Ik zal jullie Zondag ook van alles van de Kostschool hier vertellen! Het is hier enig, zeg! Thijs en ik zouden niet graag meer naar een andere school willen. Wij hebben hier ook een voetbalclub, die heet B.F.C. B.F.C. speelt alleen maar Zaterdags! Daarin spelen ook twee leraren mee! Leuk, hè? De keeper is een Engelsman - de Sir noemen we hem - die is bijna net zo goed als Vermeulen En onze spil is mijnheer Samson, een enig type, die speelt reuze goed! Hij was vroeger in het eerste van Sparta
Wij hebben hier op school een Senaat en een kampeerclub en een fietsclub en een cricketclub en een roeiclub en een komedieclub. Maar je moet hier toch oer-hard vossen, hoor, dat verzeker ik jullie. Maar dat is niks erg. want het gaat allemaal zo fideel! De leraren doen hier net, of ze vrinden van je zijn. Buikie aan het hoofd.
Nou, lui, ik schei er uit! Tot Zondag! Fijn. dat we samen blijven spelen, Ed! Hoera!
Een poot van jullie vrind
Tom.
P.S. Wat ben ik toch blij, dat we gevlucht zijn! Als we niet gevlucht waren, zaten Thijs en ik nog bij die zure Kachelpijp en speelde ik niet eens mee met A.F.C.
| |
| |
Groet alle lui, Henk, Tony, Bram, Huib en de hele rommel! Vertel ook aan meneer Lasueur, dat ik weer kom meespelen. Adios! Tot Zondag!
* * *
Kees ging dadelijk - zo hard hij lopen kon - met de brief naar Eddy Loomans.
‘Hallo, Eddy!’ riep hij al op straat. Kees was zo opgewonden, dat ie niet kon wachten, tot hij was binnen gelaten.

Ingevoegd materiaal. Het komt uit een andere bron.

(** * Chemical-Engineering-AI: a shallow embedding of the retrieval pipeline

    The development follows the Python sources:
    - [utils/helpers.py]          ([clean_text], [format_citation],
                                   [format_citations_list], [truncate_text]),
    - [src/document_processor.py] ([chunk_text], [load_pdf], [process_book],
                                   [process_books_directory],
                                   [process_new_books]),
    - [src/book_manager.py]       ([BookManager]),
    - [src/vector_store.py]       ([similarity_search], [add_documents]),
    - [src/rag_engine.py]         ([RAGEngine]),
    - [config/settings.py]        ([Settings]).

    A Python [str] is a list of Unicode code points, a [bytes] object a list
    of byte values.  Third-party calls (the PDF reader, the vector database,
    the hosted language model, the clock) are inputs of the model.  Logging,
    and with it the [log_execution_time] decorator, which logs and re-raises,
    does not change what a function returns or raises and is left out. *)

From Stdlib Require Import ZArith NArith Lia List Bool Ascii String DecimalString.
From Stdlib Require DecimalPos DecimalZ.
From stdpp Require Import base list option gmap.

Open Scope Z_scope.
Open Scope list_scope.

(** ** Python strings *)

(** A [str] is the sequence of its code points, a [bytes] object the
    sequence of its bytes. *)
Abbreviation str := (list N).
Abbreviation bytes := (list Byte.byte).

Module Py.

(** An ASCII literal of the source text. *)
Definition lit (s : string) : str :=
  map N_of_ascii (list_ascii_of_string s).

Definition NL : N := 10%N.
Definition SP : N := 32%N.

(** [str.isspace] on one code point (CPython's [_PyUnicode_IsWhitespace]):
    the set that [str.strip()] removes and that [\s] matches in a [str]
    pattern. *)
Definition isspace (c : N) : bool :=
  ((9 <=? c) && (c <=? 13) || (28 <=? c) && (c <=? 32) ||
   (c =? 133) || (c =? 160) || (c =? 5760) ||
   (8192 <=? c) && (c <=? 8202) ||
   (c =? 8232) || (c =? 8233) || (c =? 8239) || (c =? 8287) ||
   (c =? 12288))%N.

Fixpoint lstrip (s : str) : str :=
  match s with
  | c :: s' => if isspace c then lstrip s' else s
  | [] => []
  end.

Definition rstrip (s : str) : str := rev (lstrip (rev s)).

(** [s.strip()] *)
Definition strip (s : str) : str := rstrip (lstrip s).

(** Truth value of a [str]. *)
Definition truthy (s : str) : bool :=
  match s with [] => false | _ => true end.

(** [s[:k]] and [s[k:]] with Python's treatment of a negative index. *)
Definition slice_to (s : str) (k : Z) : str :=
  if k <? 0 then take (Z.to_nat (Z.of_nat (length s) + k)) s
  else take (Z.to_nat k) s.

Definition slice_from (s : str) (k : Z) : str :=
  if k <? 0 then drop (Z.to_nat (Z.of_nat (length s) + k)) s
  else drop (Z.to_nat k) s.

(** [s.startswith(p)] *)
Fixpoint startswith (p s : str) : bool :=
  match p, s with
  | [], _ => true
  | a :: p', b :: s' => (a =? b)%N && startswith p' s'
  | _ :: _, [] => false
  end.

(** [s.partition(sep)] when [sep] occurs: the text before and after the first
    occurrence. *)
Fixpoint partition (sep s : str) : option (str * str) :=
  if startswith sep s then Some ([], drop (length sep) s)
  else match s with
       | [] => None
       | c :: s' =>
           match partition sep s' with
           | Some (a, b) => Some (c :: a, b)
           | None => None
           end
       end.

(** [sep in s] *)
Definition contains (sep s : str) : bool :=
  match partition sep s with Some _ => true | None => false end.

Fixpoint split_fuel (n : nat) (sep s : str) : list str :=
  match n with
  | O => [s]
  | S n' =>
      match partition sep s with
      | Some (a, b) => a :: split_fuel n' sep b
      | None => [s]
      end
  end.

(** [s.split(sep)] for a non-empty [sep]: every occurrence consumes at least
    one character, so [length s] rounds are enough. *)
Definition split (sep s : str) : list str := split_fuel (length s) sep s.

(** [sep.join(l)] *)
Fixpoint join (sep : str) (l : list str) : str :=
  match l with
  | [] => []
  | [x] => x
  | x :: l' => x ++ sep ++ join sep l'
  end.

End Py.

(** ** Python values, dictionaries, exceptions *)

(** The values that the dictionaries of the program hold. *)
Inductive value :=
| VNone
| VBool (b : bool)
| VInt (z : Z)
| VStr (s : str).

#[global] Instance value_eq_dec : EqDecision value.
Proof. solve_decision. Defined.

(** A [dict] with [str] keys. *)
Abbreviation dict := (gmap (list N) value).

(** The exceptions of the model; all of them derive from [Exception].
    [LibraryError] stands for whatever a third-party call raises. *)
Inductive exn :=
| KeyError (key : str)
| IndexError
| ValueError (msg : str)
| FileNotFoundError (msg : str)
| UnboundLocalError (var : str)
| LibraryError (code : N).

(** The result of running a piece of the program: a value, a raised
    exception, or a loop that was still running when its budget of iterations
    ended. *)
Inductive outcome (A : Type) :=
| Ret (a : A)
| Raise (e : exn)
| OutOfFuel.

Arguments Ret {A} a.
Arguments Raise {A} e.
Arguments OutOfFuel {A}.

(** The result of a third-party call: it returns or it raises. *)
Inductive returned (A : Type) :=
| Returned (a : A)
| Raised (e : exn).

Arguments Returned {A} a.
Arguments Raised {A} e.

Definition lib {A} (r : returned A) : outcome A :=
  match r with
  | Returned a => Ret a
  | Raised e => Raise e
  end.

#[global] Instance outcome_ret : MRet outcome := fun A a => Ret a.
#[global] Instance outcome_bind : MBind outcome := fun A B f m =>
  match m with
  | Ret a => f a
  | Raise e => Raise e
  | OutOfFuel => OutOfFuel
  end.
#[global] Instance outcome_fmap : FMap outcome := fun A B f m =>
  match m with
  | Ret a => Ret (f a)
  | Raise e => Raise e
  | OutOfFuel => OutOfFuel
  end.

Module PyVal.

(** [str(n)] for an [int]. *)
Definition str_of_Z (z : Z) : str :=
  Py.lit (DecimalString.NilZero.string_of_int (Z.to_int z)).

(** [str(v)], which is also what an f-string substitutes for [{v}]. *)
Definition to_str (v : value) : str :=
  match v with
  | VNone => Py.lit "None"
  | VBool true => Py.lit "True"
  | VBool false => Py.lit "False"
  | VInt z => str_of_Z z
  | VStr s => s
  end.

(** Truth value, as tested by [if v:]. *)
Definition truthy (v : value) : bool :=
  match v with
  | VNone => false
  | VBool b => b
  | VInt z => negb (z =? 0)
  | VStr s => Py.truthy s
  end.

(** [x or dflt] for an optional [int] argument: [None] and 0 are falsy. *)
Definition or_default (x : option Z) (dflt : Z) : Z :=
  match x with
  | Some z => if z =? 0 then dflt else z
  | None => dflt
  end.

(** [d[k]] *)
Definition getitem (d : dict) (k : str) : outcome value :=
  match d !! k with
  | Some v => Ret v
  | None => Raise (KeyError k)
  end.

(** [d.get(k, dflt)] *)
Definition get (d : dict) (k : str) (dflt : value) : value :=
  default dflt (d !! k).

End PyVal.

(** The tables of the interpreter that the program reaches through [re] and
    [int]: which code points [\d] matches, and the integer that [int(s)]
    returns ([None] when it raises [ValueError]). *)
Class Unicode := {
  isdecimal : N -> bool;
  int_of_str : str -> option Z
}.

Module AsciiTables.

(** The code points of the digits zero of Unicode 14.0.0 (category [Nd]), the
    version of CPython 3.11; the nine code points after each are the digits
    one to nine. *)
Definition decimal_zeros : list N :=
  [48; 1632; 1776; 1984; 2406; 2534; 2662; 2790; 2918; 3046; 3174; 3302; 3430;
   3558; 3664; 3792; 3872; 4160; 4240; 6112; 6160; 6470; 6608; 6784; 6800;
   6992; 7088; 7232; 7248; 42528; 43216; 43264; 43472; 43504; 43600; 44016;
   65296; 66720; 68912; 69734; 69872; 69942; 70096; 70384; 70736; 70864;
   71248; 71360; 71472; 71904; 72016; 72784; 73040; 73120; 92768; 92864;
   93008; 120782; 120792; 120802; 120812; 120822; 123200; 123632; 125264;
   130032]%N.

(** [Py_UNICODE_TODECIMAL] *)
Definition decimal_value (c : N) : option N :=
  (fun z => c - z)%N
    <$> List.find (fun z => (z <=? c) && (c <? z + 10))%N decimal_zeros.

(** [Py_ISSPACE] *)
Definition c_isspace (c : N) : bool :=
  ((c =? 32) || ((9 <=? c) && (c <=? 13)))%N.

(** What [int] makes of a [str] before it reads it: ASCII stays, other white
    space becomes a space and other decimal digits become ASCII digits;
    [None] for a string with a character that is none of these, for which
    [int] raises. *)
Fixpoint to_ascii (s : str) : option str :=
  match s with
  | [] => Some []
  | c :: s' =>
      c' ← (if (c <? 127)%N then Some c
            else if Py.isspace c then Some 32%N
            else (fun d => 48 + d)%N <$> decimal_value c);
      r ← to_ascii s';
      Some (c' :: r)
  end.

Fixpoint skip_spaces (s : str) : str :=
  match s with
  | c :: s' => if c_isspace c then skip_spaces s' else s
  | [] => []
  end.

Inductive seen := Start | Digit | Underscore.

(** The digits with single underscores between them; [count] digits have
    been read.  More than 4300 digits are refused
    ([sys.get_int_max_str_digits()]). *)
Fixpoint digits (acc : Z) (count : nat) (last : seen) (s : str) : option Z :=
  match s with
  | [] =>
      match last with
      | Digit => if (count <=? 4300)%nat then Some acc else None
      | _ => None
      end
  | c :: s' =>
      if (c =? 95)%N then
        match last with Digit => digits acc count Underscore s' | _ => None end
      else if ((48 <=? c) && (c <=? 57))%N
      then digits (10 * acc + (Z.of_N c - 48)) (S count) Digit s'
      else None
  end.

(** [int(s)]: surrounding white space, a sign, decimal digits with single
    underscores between them. *)
Definition int (s : str) : option Z :=
  ascii ← to_ascii s;
  match rev (skip_spaces (rev (skip_spaces ascii))) with
  | 45%N :: r => Z.opp <$> digits 0 0 Start r
  | 43%N :: r => digits 0 0 Start r
  | r => digits 0 0 Start r
  end.

(** The tables of CPython 3.11. *)
Definition tables : Unicode :=
  {| isdecimal := fun c => bool_decide (is_Some (decimal_value c));
     int_of_str := int |}.

End AsciiTables.

(** ** [hashlib.md5] (RFC 1321) *)

Module Hashlib.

‘Hallo, Eddy!’ riep hij nog eens. En toen Eddy voor het raam verscheen, schreeuwde Kees, zwaaiend met de brief:
‘Doe es gauw open, Ed! Tom blijft meespelen in A.F.C.!’
‘Hoera!’ gilde Eddy en hij stormde naar buiten.
Vijf minuten later waren de twee vrinden al op weg naar Dolf Zeeters, de captain van het tweede, om hem het grote nieuws mee te delen.
Met gejuich werd het bericht in het A.F.C.-kamp ontvangen. Nu Tom Reedijk bleef meespelen was er geen gevaar meer voor A.F.C. II aan de lucht. Want met een zo sterke linker vleugel als Eddy Loomans en Tom Reedijk was A.F.C. II voor het hele verdere seizoen safe. Zelfs Flip Bolten, die altijd zo tegen de twee ‘ukkies’ te keer was gegaan, moest dat wel toegeven.